*** Opening of RECORDS PROVIDED ***
(** What [sp.check_output(cmd, stderr=sp.STDOUT, text=True)] meets: [Popen]
    raises an [OSError], the output is no text in the encoding of the
    locale, or the process ends with its output as text and its return
    code. *)
Inductive rxing_process : Type :=
| RxingNotStarted (e : cause)
| RxingNotText
| RxingExited (output : str) (returncode : Z).

(** The exceptions that leave [RxingBarCodeReader._decode]: those of [exn],
    and the [CalledProcessError] that [check_output] raises for a return
    code other than zero. *)
Inductive rxing_exn : Type :=
| RxingCalledProcessError (returncode : Z) (cmd : list str) (output : str)
| RxingRaised (e : exn).

(** The list [options]. *)
Definition rxing_options (try_harder : bool) (possible_formats : list str)
    (pure_barcode : bool) : list str :=
  (if try_harder then [ustr "--try-harder"] else [])
  ++ (if pure_barcode then [ustr "--pure-barcode"; ustr "true"] else [])
  ++ (pf ← possible_formats; [ustr "-b"; pf]).

Section RxingReader.
Variable unicode_upper : N -> list N.
Variable unicode_decimal : N -> option N.
Variable unicode_name : list N -> option N.
Variable as_uri : str -> str.
(** The rxing process, as a function of its command line. *)
Variable rxing_popen : list str -> rxing_process.

(** The comprehension of [RxingBarCodeReader._decode] inside its [try]: one
    process and one [parse_rxing] per file, left to right; an [OSError]
    becomes a [BarCodeReaderException]. *)
Fixpoint rxing_results (self : RxingBarCodeReader) (options : list str)
    (filenames : list str) : rxing_exn + list BarCode :=
  match filenames with
  | [] => inr []
  | fn :: filenames' =>
      let cmd := [rxing_cli self; fn; ustr "decode"; ustr "--detailed-results"]
                 ++ options in
      match rxing_popen cmd with
      | RxingNotStarted e =>
          inl (RxingRaised
                 (BarCodeReaderException
                    (ustr "Could not execute specified rxing-cli binary")
                    (Some (rxing_cli self)) (Some e)))
      | RxingNotText => inl (RxingRaised UnicodeDecodeError)
      | RxingExited output returncode =>
          if bool_decide (returncode ≠ 0%Z)
          then inl (RxingCalledProcessError returncode cmd output)
          else
            match parse_rxing unicode_upper unicode_decimal unicode_name as_uri
                    output fn with
            | Raised e => inl (RxingRaised e)
            | Returned code =>
                match rxing_results self options filenames' with
                | inr codes => inr (code :: codes)
                | inl e => inl e
                end
            end
      end
  end.

(** [RxingBarCodeReader._decode] *)
Definition rxing_decode (self : RxingBarCodeReader) (filenames : list str)
    (try_harder : bool) (possible_formats : list str) (pure_barcode : bool)
    : rxing_exn + list BarCode :=
  rxing_results self (rxing_options try_harder possible_formats pure_barcode) filenames.
End RxingReader.

(** * Properties *)

(** ** The [result] monad *)

Lemma bind_Returned {A B} (m : result A) (f : A -> result B) (b : B) :
  m ≫= f = Returned b -> exists a, m = Returned a /\ f a = Returned b.
Proof. destruct m as [a|e]; [eauto | discriminate]. Qed.

(** Splits a hypothesis [m ≫= f = Returned b] into its two steps. *)
Ltac bind_inv H :=
  let a := fresh "a" in
  let Ha := fresh "H" a in
  apply bind_Returned in H as (a & Ha & H).

Lemma comprehension_Returned {A B} (f : A -> result B) (l : list A) (k : list B) :
  comprehension f l = Returned k <-> Forall2 (fun x y => f x = Returned y) l k.
Proof.
  revert k; induction l as [|x l IH]; intros k; simpl.
  - split.
    + intros [= <-]. constructor.
    + intros H; inversion H; reflexivity.
  - split.
    + intros H. bind_inv H. bind_inv H. injection H as <-.
      constructor; [exact Ha | apply IH; exact Ha0].
    + intros H. inversion H as [|? y ? k' Hy Hk]; subst.
      rewrite Hy. simpl. apply IH in Hk. rewrite Hk. reflexivity.
Qed.

(** ** Sequences *)

Section SequenceFacts.
Context {A : Type} `{EqDecision A}.
Implicit Types p s : list A.

Lemma startswith_app p s : startswith p (p ++ s) = true.
Proof.
  induction p as [|a p IH]; simpl; [reflexivity|].
  rewrite bool_decide_eq_true_2 by reflexivity. exact IH.
Qed.

Lemma startswith_true p s : startswith p s = true -> exists r, s = p ++ r.
Proof.
  revert s; induction p as [|a p IH]; intros s H; simpl in *.
  - by exists s.
  - destruct s as [|c s]; [discriminate|].
    apply andb_prop in H as [Hac H].
    apply bool_decide_eq_true_1 in Hac as <-.
    destruct (IH _ H) as [r ->]. by exists r.
Qed.

Lemma rpartition_absent (c : A) s : c ∉ s -> rpartition [c] s = None.
Proof.
  induction s as [|x s IH]; intros Hc; simpl; [reflexivity|].
  rewrite IH by (intros ?; apply Hc; by right).
  rewrite bool_decide_eq_false_2; [reflexivity|].
  intros <-. apply Hc. by left.
Qed.

(** [s.rsplit(c, 1)[0]] is the text before the last [c]. *)
Lemma rsplit1_last (c : A) p s :
  c ∉ s -> rsplit1 [c] (p ++ c :: s) = [p; s].
Proof.
  intros Hc. unfold rsplit1.
  assert (rpartition [c] (p ++ c :: s) = Some (p, s)) as ->; [|reflexivity].
  induction p as [|x p IH]; simpl.
  - rewrite rpartition_absent by assumption.
    rewrite bool_decide_eq_true_2 by reflexivity. simpl. by rewrite drop_0.
  - by rewrite IH.
Qed.
End SequenceFacts.

(** ** The loop of [parse_zxing] *)

Lemma zxing_loop_app (st : zxing_locals) (ls1 ls2 : list bytes) :
  zxing_loop st (ls1 ++ ls2) =
  t ← zxing_loop st ls1;
  match t with
  | Continue st' => zxing_loop st' ls2
  | Return code => Returned (Return code)
  end.
Proof.
  revert st; induction ls1 as [|l ls1 IH]; intros st; simpl; [reflexivity|].
  destruct (zxing_line st l) as [[st'|code]|e]; simpl; [apply IH | reflexivity..].
Qed.

Lemma Returned_bind {A B} (a : A) (f : A -> result B) : Returned a ≫= f = f a.
Proof. reflexivity. Qed.

Lemma zxing_loop_cons (st : zxing_locals) (l : bytes) (ls : list bytes) :
  zxing_loop st (l :: ls) =
  t ← zxing_line st l;
  match t with
  | Continue st' => zxing_loop st' ls
  | Return code => Returned (Return code)
  end.
Proof. reflexivity. Qed.

Lemma zxing_line_no_barcode (st : zxing_locals) (prefix suffix : bytes) (u : str) :
  l_block st = UNKNOWN ->
  endswith (bstr ": No barcode found")
    (strip byte_space (prefix ++ bstr ":" ++ suffix)) = true ->
  ":"%char ∉ suffix ->
  decode prefix = Returned u ->
  zxing_line st (prefix ++ bstr ":" ++ suffix)
  = Returned (Return (mkBarCode (Some u) None None None None None None)).
Proof.
  intros Hblock Hend Hcolon Hu. unfold zxing_line. rewrite Hblock, Hend.
  change (bstr ":" ++ suffix) with (":"%char :: suffix).
  change (bstr ":") with [":"%char].
  rewrite rsplit1_last by assumption.
  change (hd [] [prefix; suffix]) with prefix. rewrite Hu. reflexivity.
Qed.

(** C7.  When a line that [BarCode.parse_zxing] reads while its block is
    still [UNKNOWN] ends, white space apart, in [: No barcode found], the
    parser returns at once: the result carries the text before the final
    colon of that line, decoded, as its [uri], all its other fields are
    [None], it is falsy, and nothing is raised. *)
Theorem parse_zxing_no_barcode_found
    (zxing_output : bytes) (before after : list bytes) (st : zxing_locals)
    (l prefix suffix : bytes) (u : str) :
  splitlines_keepends zxing_output = before ++ l :: after ->
  zxing_loop zxing_start before = Returned (Continue st) ->
  l_block st = UNKNOWN ->
  endswith (bstr ": No barcode found") (strip byte_space l) = true ->
  l = prefix ++ bstr ":" ++ suffix ->
  ":"%char ∉ suffix ->
  decode prefix = Returned u ->
  parse_zxing zxing_output
  = Returned (mkBarCode (Some u) None None None None None None)
  /\ __bool__ (mkBarCode (Some u) None None None None None None) = false.
Proof.
  intros Hlines Hbefore Hblock Hend -> Hcolon Hu. split; [|reflexivity].
  unfold parse_zxing.
  rewrite Hlines, zxing_loop_app, Hbefore, Returned_bind, zxing_loop_cons.
  rewrite (zxing_line_no_barcode st prefix suffix u) by assumption.
  reflexivity.
Qed.

Lemma parse_zxing_no_barcode_found_witness :
  parse_zxing no_barcode_output
  = Returned (mkBarCode (Some (ustr "file:///tmp/some%5ffile%5fwithout%5fbarcode.png"))
                None None None None None None)
  /\ __bool__ (mkBarCode (Some (ustr "file:///tmp/some%5ffile%5fwithout%5fbarcode.png"))
                None None None None None None) = false.
Proof.
  apply (parse_zxing_no_barcode_found no_barcode_output [] [] zxing_start
           no_barcode_output
           (bstr "file:///tmp/some%5ffile%5fwithout%5fbarcode.png")
           (bstr " No barcode found
")).
  - reflexivity.
  - reflexivity.
  - reflexivity.
  - reflexivity.
  - reflexivity.
  - vm_compute. intros H. repeat (apply elem_of_cons in H as [H|H]; [discriminate|]).
    by apply elem_of_nil in H.
  - reflexivity.
Defined.

(** ** The path accessor *)

Lemma file_uri_to_path_plain (s : str) :
  plain_file_uri (urlparse s) ->
  file_uri_to_path (Some s) = Returned (unquote_plus (u_path (urlparse s))).
Proof.
  intros (Hs & Hn & Hq & Hf). unfold file_uri_to_path.
  rewrite bool_decide_eq_false_2; [reflexivity|].
  intros H. apply H. by rewrite Hs, Hn, Hq, Hf.
Qed.

Lemma file_uri_to_path_other (s : str) :
  ~ plain_file_uri (urlparse s) -> file_uri_to_path (Some s) = Raised ValueError.
Proof.
  intros Hnot. unfold file_uri_to_path.
  rewrite bool_decide_eq_true_2; [reflexivity|].
  intros [= Hs Hn Hq Hf]. apply Hnot. by repeat split.
Qed.

(** [file_uri_to_path] raises nothing but [ValueError]. *)
Lemma file_uri_to_path_raises (s : option str) (e : exn) :
  file_uri_to_path s = Raised e -> e = ValueError.
Proof.
  destruct s as [s|]; [|by intros [= <-]].
  destruct (decide (plain_file_uri (urlparse s))) as [Hp|Hp].
  - by rewrite file_uri_to_path_plain.
  - rewrite file_uri_to_path_other by assumption. by intros [= <-].
Qed.

Lemma path_plain (self : BarCode) (u : str) :
  uri self = Some u -> plain_file_uri (urlparse u) ->
  path self = Returned (Some (unquote_plus (u_path (urlparse u)))).
Proof.
  intros Hu Hp. unfold path. by rewrite Hu, file_uri_to_path_plain.
Qed.

Lemma path_other (self : BarCode) (u : str) :
  uri self = Some u -> ~ plain_file_uri (urlparse u) -> path self = Returned None.
Proof.
  intros Hu Hp. unfold path. by rewrite Hu, file_uri_to_path_other.
Qed.

Lemma path_no_uri (self : BarCode) : uri self = None -> path self = Returned None.
Proof. intros Hu. unfold path. by rewrite Hu. Qed.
*** Close of RECORDS PROVIDED ***
Show all lines from the data that contain "startswith".

**ANSWER SECTION**
Lemma startswith_app p s : startswith p (p ++ s) = true.
Lemma startswith_true p s : startswith p s = true -> exists r, s = p ++ r.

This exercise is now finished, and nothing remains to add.